Un altro elemento che caratterizza questo settore è il fatto che più della metà delle piattaforme definisce il prezzo della prestazione. Anche in questo caso, le piattaforme più interessanti sono quelle attive nel settore della salute, poiché questa modalità incrina l’autonomia professionale storicamente riconosciuta ai professionisti. Non è un caso che sia maggiormente diffusa nelle piattaforme di salute mentale, dove l’alto numero di psicoterapeuti presenti sul mercato offre alle piattaforme un maggiore potere negoziale rispetto agli altri servizi di consulenza medica.

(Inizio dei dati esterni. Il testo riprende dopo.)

(** * dbc-diff: the diff engine of [dbcdiff.py], embedded and verified

    The development follows the source file top-down: Python values and
    exceptions, dictionaries with insertion order, the value normaliser
    [converter], the key reconciler [compare_dictionaries], the record
    builders [build_change] and [build_action], the property differ
    [compare_properties], and the three orchestration layers
    [compare_messages], [compare_dbc] and [get_report].

    Modelling conventions.
    - A Python [str] is a [string] of bytes (its UTF-8 encoding); the order
      of bytes strings is the order of code points, so [sorted] on names is
      the byte-lexicographic order.
    - A Python [dict] is an association list in insertion order; item
      assignment keeps the position of a key that is already present.
    - A Python [set] of names is a [gset string]; its iteration order is
      unspecified on both sides, and only its sorted contents are used.
    - Numbers are integers ([Z]), booleans and floats; a float is a
      binary floating point number of the Standard Library's specification
      ([spec_float], of which Python uses the binary64 ones), with the
      comparison of IEEE 754: a NaN differs from every float, itself
      included.
    - An exception is an [Err] result that aborts the enclosing
      computation; of the log output, only what [enum_files] hands to
      [logger.error] is modelled. *)

From Stdlib Require Import ZArith String Ascii List Bool Lia.
From Stdlib Require Import DecimalString HexadecimalString HexadecimalPos HexadecimalN.
From Stdlib Require SpecFloat.
From stdpp Require Import base decidable list sorting gmap strings.

Local Open Scope string_scope.
Local Open Scope Z_scope.
Local Open Scope list_scope.

#[local] Set Warnings "-clear-no-such-hyp".
Set Default Proof Using "Type".

(** ** Exceptions and the result monad *)

(** Dictionary keys of the values the program handles: integers (the codes
    of a choices table) and strings (names, and every key of the report). *)
Inductive key : Type :=
| KInt (z : Z)
| KStr (s : string).

Global Instance key_eq_dec : EqDecision key.
Proof. solve_decision. Defined.

Inductive exn : Type :=
| CriticalError                (* Exception('critical error') of ToolLogger.critical *)
| LoadError                    (* raised by cantools.db.load_file *)
| AttributeError (a : string)  (* getattr on a missing attribute, .items() on a non-dict *)
| KeyError (k : key)           (* d[k] on a missing key *)
| TypeError                    (* hex/join on a value of the wrong type *)
| ValueError.                  (* int() on a non-numeric string *)

Inductive result (A : Type) : Type :=
| Ok (a : A)
| Err (e : exn).
Arguments Ok {A} a.
Arguments Err {A} e.

Global Instance result_ret : MRet result := fun A a => Ok a.
Global Instance result_bind : MBind result := fun A B f m =>
  match m with
  | Ok a => f a
  | Err e => Err e
  end.

Definition is_ok {A} (m : result A) : bool :=
  match m with Ok _ => true | Err _ => false end.

(** A [for] loop whose body may raise: the state is threaded left to right
    and the first exception stops the loop. *)
Fixpoint for_each {A S} (l : list A) (body : S -> A -> result S) (s : S) : result S :=
  match l with
  | [] => Ok s
  | x :: l' => s' ← body s x; for_each l' body s'
  end.

(** ** Dictionaries in insertion order *)

Definition dict (K V : Type) : Type := list (K * V).

Section Dict.
Context {K V : Type} `{EqDecision K}.

Fixpoint dict_get (d : dict K V) (k : K) : option V :=
  match d with
  | [] => None
  | (k', v) :: d' => if decide (k' = k) then Some v else dict_get d' k
  end.

(** [d[k] = v]: overwrite in place, or append a new key. *)
Fixpoint dict_set (d : dict K V) (k : K) (v : V) : dict K V :=
  match d with
  | [] => [(k, v)]
  | (k', v') :: d' =>
      if decide (k' = k) then (k', v) :: d' else (k', v') :: dict_set d' k v
  end.

Definition dict_keys (d : dict K V) : list K := map fst d.
Definition dict_values (d : dict K V) : list V := map snd d.

(** [d1 | d2]: the keys of [d1], then the new keys of [d2]; [d2] wins. *)
Definition dict_union (d1 d2 : dict K V) : dict K V :=
  fold_left (fun d kv => dict_set d (fst kv) (snd kv)) d2 d1.
End Dict.

(** [d[k]] as an expression: a missing key raises KeyError. *)
Definition dict_index {V} (d : dict string V) (k : string) : result V :=
  match dict_get d k with
  | Some v => Ok v
  | None => Err (KeyError (KStr k))
  end.

Definition pydict_index {V} (d : dict key V) (k : key) : result V :=
  match dict_get d k with
  | Some v => Ok v
  | None => Err (KeyError k)
  end.

(** A dict display [{k1: v1, k2: v2, ...}]: the items are stored left to
    right, a repeated key keeps its first position and its last value. *)
Definition dict_lit {K V} `{EqDecision K} (items : list (K * V)) : dict K V :=
  dict_union [] items.

(** ** The order of strings and [sorted] *)

Definition str_le (a b : string) : Prop := String.leb a b = true.

Global Instance str_le_dec a b : Decision (str_le a b).
Proof. unfold str_le. apply _. Defined.

Definition sorted (l : list string) : list string := merge_sort str_le l.

(** ** The Set Reconciler (dbcdiff.py, compare_dictionaries) *)

Definition compare_dictionaries {A B} (old : dict string A) (new : dict string B)
  : list string * list string * list string :=
  let old_set : gset string := list_to_set (dict_keys old) in
  let new_set : gset string := list_to_set (dict_keys new) in
  let same := old_set ∩ new_set in
  let deleted := old_set ∖ new_set in
  let added := new_set ∖ old_set in
  (sorted (elements added), sorted (elements same), sorted (elements deleted)).


(** ** Python values *)

#[warnings="-register-all"] Inductive pyval : Type :=
| VNone
| VBool (b : bool)
| VInt (z : Z)
| VFloat (f : SpecFloat.spec_float)
| VStr (s : string)
| VList (l : list pyval)
| VDict (d : list (key * pyval)).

Un ultimo elemento distintivo riguarda le condizioni di lavoro degli operatori: le uniche piattaforme di welfare digitale che prevedano la regolarizzazione del rapporto di lavoro sono quelle che riguardano medici e psicologi. Le professioni non ordinistiche – dalle attività di baby-sitting a semi-professioni come osteopatia o fisioterapia – sono intermediate tramite piattaforme che non contrattualizzano i fornitori dei servizi. Questo determina un rafforzamento delle condizioni di informalità già diffuse nel settore della cura della persona. Rispetto ai rider, che negli ultimi anni hanno rivendicato maggiori tutele, i lavoratori e le lavoratrici della cura sono penalizzati dal fatto di svolgere le proprie attività all’interno delle mura domestiche ma il fatto di essere aggregati e con profili visibili sulle piattaforme digitali potrebbe favorire nuove forme di azione collettiva.